● **PROVIDED RECORDS**:
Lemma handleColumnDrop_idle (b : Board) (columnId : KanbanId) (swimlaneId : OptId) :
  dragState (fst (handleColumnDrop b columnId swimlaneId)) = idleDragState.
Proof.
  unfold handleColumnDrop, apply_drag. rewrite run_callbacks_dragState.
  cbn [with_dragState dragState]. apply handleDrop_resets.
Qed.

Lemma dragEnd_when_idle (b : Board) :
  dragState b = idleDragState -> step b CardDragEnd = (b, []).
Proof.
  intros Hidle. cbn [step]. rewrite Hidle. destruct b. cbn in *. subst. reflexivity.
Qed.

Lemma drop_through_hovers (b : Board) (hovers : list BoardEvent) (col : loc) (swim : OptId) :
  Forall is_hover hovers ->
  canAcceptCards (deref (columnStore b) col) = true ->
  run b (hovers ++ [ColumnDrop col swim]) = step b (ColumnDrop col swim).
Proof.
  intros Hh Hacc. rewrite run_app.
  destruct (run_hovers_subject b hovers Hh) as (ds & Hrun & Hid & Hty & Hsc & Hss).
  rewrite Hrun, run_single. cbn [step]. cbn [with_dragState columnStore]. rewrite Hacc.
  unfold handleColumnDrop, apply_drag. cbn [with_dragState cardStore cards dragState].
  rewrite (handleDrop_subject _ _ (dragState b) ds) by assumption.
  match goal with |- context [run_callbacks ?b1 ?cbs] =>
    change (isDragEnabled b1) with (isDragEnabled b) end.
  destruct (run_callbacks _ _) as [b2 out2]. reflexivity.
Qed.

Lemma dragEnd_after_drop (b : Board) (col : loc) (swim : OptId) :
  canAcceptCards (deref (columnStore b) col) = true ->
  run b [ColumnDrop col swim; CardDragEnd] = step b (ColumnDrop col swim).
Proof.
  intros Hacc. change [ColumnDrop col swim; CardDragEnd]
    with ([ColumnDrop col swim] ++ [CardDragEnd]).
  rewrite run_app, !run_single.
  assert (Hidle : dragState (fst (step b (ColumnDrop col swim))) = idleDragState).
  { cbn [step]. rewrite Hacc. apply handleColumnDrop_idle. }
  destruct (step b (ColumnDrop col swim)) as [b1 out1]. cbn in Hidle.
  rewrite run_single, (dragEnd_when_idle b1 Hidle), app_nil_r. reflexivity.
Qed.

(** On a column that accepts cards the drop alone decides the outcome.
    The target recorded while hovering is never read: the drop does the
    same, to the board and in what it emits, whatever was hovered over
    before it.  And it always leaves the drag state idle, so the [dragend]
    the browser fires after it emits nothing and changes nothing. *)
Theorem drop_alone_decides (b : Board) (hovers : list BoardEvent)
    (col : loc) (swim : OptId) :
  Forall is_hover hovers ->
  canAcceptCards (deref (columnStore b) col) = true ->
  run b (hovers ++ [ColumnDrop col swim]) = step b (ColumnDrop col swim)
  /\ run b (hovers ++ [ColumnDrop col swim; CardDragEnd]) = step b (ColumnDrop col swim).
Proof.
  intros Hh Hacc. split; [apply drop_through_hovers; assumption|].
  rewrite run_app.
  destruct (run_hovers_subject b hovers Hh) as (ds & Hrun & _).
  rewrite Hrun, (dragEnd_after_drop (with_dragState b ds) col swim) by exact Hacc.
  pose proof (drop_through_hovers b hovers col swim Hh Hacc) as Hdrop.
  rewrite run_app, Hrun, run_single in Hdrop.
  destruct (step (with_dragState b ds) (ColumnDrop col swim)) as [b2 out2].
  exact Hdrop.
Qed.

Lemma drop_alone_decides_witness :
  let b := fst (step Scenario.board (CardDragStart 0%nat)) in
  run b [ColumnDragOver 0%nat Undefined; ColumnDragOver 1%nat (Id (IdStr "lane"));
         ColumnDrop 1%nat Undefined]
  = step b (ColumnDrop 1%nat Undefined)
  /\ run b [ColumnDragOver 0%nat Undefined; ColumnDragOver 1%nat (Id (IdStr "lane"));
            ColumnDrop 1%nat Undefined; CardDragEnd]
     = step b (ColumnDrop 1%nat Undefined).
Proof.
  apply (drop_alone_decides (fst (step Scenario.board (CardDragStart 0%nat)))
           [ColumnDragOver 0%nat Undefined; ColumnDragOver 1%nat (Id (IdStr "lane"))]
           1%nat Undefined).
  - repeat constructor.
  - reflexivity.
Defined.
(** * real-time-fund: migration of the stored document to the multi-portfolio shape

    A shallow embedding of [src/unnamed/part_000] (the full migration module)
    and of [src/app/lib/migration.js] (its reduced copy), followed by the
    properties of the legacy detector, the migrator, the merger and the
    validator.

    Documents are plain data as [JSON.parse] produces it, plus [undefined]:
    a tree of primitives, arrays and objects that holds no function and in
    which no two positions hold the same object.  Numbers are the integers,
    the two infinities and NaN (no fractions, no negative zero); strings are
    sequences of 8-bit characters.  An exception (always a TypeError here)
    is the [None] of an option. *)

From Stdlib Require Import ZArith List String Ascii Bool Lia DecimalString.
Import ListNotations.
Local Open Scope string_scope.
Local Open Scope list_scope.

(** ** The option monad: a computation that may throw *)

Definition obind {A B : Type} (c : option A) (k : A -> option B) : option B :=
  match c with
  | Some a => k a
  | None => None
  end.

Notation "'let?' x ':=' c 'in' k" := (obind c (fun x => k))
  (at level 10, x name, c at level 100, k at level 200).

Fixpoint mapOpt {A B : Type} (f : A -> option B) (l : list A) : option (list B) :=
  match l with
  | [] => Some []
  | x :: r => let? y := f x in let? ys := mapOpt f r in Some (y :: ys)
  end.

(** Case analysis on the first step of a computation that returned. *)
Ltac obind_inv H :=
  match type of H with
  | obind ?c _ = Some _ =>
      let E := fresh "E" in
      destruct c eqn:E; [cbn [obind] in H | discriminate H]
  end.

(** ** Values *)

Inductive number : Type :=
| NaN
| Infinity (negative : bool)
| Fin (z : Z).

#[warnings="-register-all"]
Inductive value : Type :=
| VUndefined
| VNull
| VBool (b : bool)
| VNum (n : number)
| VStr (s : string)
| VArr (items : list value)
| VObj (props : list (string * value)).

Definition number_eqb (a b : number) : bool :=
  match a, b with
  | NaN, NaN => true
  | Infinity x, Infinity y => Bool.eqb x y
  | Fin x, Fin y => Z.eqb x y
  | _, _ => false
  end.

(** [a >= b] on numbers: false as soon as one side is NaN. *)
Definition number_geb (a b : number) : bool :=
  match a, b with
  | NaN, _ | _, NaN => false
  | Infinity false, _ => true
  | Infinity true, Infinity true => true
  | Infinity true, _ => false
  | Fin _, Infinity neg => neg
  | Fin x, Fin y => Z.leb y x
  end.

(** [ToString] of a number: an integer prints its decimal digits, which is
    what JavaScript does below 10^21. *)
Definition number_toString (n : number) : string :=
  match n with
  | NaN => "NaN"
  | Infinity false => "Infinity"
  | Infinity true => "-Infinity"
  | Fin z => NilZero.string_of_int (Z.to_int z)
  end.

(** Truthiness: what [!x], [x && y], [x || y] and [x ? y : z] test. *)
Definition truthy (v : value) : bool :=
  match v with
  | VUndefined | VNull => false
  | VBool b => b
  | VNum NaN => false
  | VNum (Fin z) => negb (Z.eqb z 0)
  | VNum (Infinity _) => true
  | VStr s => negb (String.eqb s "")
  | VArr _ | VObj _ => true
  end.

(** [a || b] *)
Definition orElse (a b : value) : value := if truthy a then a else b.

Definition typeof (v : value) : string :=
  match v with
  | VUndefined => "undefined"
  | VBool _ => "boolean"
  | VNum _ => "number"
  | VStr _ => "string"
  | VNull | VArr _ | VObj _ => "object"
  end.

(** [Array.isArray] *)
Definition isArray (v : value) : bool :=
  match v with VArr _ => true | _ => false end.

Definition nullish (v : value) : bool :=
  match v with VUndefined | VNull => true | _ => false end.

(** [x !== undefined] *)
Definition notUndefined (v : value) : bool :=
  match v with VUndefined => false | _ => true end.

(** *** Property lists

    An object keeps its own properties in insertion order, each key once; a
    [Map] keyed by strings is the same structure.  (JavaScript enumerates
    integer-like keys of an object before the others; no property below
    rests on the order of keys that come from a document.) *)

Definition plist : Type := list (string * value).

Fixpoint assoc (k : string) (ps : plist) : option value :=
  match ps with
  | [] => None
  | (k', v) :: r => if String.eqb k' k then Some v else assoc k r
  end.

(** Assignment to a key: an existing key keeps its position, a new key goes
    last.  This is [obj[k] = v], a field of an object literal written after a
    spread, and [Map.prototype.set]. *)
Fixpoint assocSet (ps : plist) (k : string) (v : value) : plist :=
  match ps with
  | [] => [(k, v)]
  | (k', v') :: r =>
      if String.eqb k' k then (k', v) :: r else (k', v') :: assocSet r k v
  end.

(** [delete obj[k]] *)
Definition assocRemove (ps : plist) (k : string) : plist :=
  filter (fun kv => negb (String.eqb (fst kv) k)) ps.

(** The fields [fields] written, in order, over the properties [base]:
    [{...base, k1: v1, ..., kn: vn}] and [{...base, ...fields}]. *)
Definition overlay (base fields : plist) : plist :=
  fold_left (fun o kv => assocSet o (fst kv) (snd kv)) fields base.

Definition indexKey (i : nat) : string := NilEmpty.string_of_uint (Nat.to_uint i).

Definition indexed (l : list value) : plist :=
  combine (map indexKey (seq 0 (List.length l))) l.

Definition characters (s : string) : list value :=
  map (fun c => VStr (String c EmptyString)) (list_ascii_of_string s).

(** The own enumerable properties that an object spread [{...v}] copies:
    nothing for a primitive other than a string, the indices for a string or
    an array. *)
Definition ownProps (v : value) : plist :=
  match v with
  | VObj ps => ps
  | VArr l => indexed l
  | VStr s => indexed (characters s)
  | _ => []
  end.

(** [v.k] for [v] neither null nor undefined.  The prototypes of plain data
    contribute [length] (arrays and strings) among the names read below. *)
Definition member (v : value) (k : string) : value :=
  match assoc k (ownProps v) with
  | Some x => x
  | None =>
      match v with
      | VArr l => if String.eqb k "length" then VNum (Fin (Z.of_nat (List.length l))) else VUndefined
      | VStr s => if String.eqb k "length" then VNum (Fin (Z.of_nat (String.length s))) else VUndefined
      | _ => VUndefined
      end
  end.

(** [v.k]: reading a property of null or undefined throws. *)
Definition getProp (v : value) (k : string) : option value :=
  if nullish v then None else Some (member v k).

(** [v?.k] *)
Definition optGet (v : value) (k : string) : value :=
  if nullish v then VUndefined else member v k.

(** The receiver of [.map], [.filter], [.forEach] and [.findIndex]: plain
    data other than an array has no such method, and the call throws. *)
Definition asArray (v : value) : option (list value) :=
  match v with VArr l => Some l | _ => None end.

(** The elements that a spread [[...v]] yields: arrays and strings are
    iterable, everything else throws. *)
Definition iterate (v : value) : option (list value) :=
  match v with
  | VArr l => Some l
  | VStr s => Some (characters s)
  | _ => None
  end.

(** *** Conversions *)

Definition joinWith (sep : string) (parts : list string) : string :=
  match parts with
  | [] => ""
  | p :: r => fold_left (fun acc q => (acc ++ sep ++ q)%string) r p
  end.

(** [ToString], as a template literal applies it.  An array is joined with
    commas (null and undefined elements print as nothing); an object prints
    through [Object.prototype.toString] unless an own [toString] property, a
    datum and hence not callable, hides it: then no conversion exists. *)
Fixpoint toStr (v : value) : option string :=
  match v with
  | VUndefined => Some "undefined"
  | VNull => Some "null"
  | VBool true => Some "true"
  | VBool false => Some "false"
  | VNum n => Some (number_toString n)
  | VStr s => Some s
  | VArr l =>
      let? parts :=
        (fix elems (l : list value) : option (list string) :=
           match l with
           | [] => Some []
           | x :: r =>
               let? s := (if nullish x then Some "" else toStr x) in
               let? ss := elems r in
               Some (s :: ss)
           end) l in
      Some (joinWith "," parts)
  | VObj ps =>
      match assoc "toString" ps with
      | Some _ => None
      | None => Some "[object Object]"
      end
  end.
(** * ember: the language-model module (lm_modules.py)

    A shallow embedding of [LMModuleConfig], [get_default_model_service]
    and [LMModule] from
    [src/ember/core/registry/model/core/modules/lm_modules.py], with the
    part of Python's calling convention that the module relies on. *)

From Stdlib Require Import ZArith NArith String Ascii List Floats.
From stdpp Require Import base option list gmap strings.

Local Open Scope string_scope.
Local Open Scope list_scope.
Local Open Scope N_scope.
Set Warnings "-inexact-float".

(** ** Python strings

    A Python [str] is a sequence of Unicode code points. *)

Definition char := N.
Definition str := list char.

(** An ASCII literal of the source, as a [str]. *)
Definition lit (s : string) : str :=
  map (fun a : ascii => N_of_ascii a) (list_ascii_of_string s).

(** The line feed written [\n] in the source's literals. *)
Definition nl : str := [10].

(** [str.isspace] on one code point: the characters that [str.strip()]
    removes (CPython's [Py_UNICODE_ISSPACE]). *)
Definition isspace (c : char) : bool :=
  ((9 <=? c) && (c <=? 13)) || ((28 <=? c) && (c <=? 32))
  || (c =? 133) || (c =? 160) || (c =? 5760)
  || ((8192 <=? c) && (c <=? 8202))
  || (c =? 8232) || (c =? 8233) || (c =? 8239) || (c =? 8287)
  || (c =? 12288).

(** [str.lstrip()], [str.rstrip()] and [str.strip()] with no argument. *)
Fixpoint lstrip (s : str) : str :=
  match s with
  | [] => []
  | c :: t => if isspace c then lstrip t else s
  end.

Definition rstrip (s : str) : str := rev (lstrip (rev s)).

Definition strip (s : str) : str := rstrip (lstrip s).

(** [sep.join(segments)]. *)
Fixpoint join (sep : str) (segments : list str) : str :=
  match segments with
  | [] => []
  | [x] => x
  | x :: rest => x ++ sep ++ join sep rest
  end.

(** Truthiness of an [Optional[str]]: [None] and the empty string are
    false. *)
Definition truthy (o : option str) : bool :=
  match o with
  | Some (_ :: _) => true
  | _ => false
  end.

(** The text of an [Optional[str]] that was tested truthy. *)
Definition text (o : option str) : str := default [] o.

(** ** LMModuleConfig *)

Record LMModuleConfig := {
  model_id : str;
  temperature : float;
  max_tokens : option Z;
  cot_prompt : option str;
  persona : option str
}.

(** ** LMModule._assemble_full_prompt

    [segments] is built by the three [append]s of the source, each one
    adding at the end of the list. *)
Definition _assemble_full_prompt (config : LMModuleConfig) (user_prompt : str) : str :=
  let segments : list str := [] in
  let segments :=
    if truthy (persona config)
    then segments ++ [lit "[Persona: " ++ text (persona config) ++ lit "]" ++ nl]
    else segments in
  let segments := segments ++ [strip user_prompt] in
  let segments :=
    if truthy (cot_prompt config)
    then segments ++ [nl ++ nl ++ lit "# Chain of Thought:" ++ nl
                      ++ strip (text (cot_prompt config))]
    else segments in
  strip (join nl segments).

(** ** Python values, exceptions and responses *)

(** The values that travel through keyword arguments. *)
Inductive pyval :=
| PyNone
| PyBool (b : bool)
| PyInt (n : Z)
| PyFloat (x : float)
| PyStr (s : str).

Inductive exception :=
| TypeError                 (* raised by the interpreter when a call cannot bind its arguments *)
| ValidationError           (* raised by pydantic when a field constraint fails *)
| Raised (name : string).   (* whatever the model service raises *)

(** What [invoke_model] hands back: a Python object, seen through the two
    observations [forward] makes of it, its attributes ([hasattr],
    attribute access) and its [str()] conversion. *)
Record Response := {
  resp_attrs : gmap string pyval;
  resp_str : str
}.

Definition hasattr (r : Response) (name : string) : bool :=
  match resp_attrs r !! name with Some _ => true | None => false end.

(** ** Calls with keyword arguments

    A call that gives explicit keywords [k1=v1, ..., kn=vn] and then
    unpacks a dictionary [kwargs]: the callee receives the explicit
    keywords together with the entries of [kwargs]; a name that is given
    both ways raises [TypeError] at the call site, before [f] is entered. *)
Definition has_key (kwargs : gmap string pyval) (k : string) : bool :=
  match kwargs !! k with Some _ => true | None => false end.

● **YOUR GOAL**:
In the data above, find the line with "(** The own" and the line with "(** [v.k] for". Retype both, plus every line between them, exactly.

● **SOLUTION BELOW**:
(** The own enumerable properties that an object spread [{...v}] copies:
    nothing for a primitive other than a string, the indices for a string or
    an array. *)
Definition ownProps (v : value) : plist :=
  match v with
  | VObj ps => ps
  | VArr l => indexed l
  | VStr s => indexed (characters s)
  | _ => []
  end.

(** [v.k] for [v] neither null nor undefined.  The prototypes of plain data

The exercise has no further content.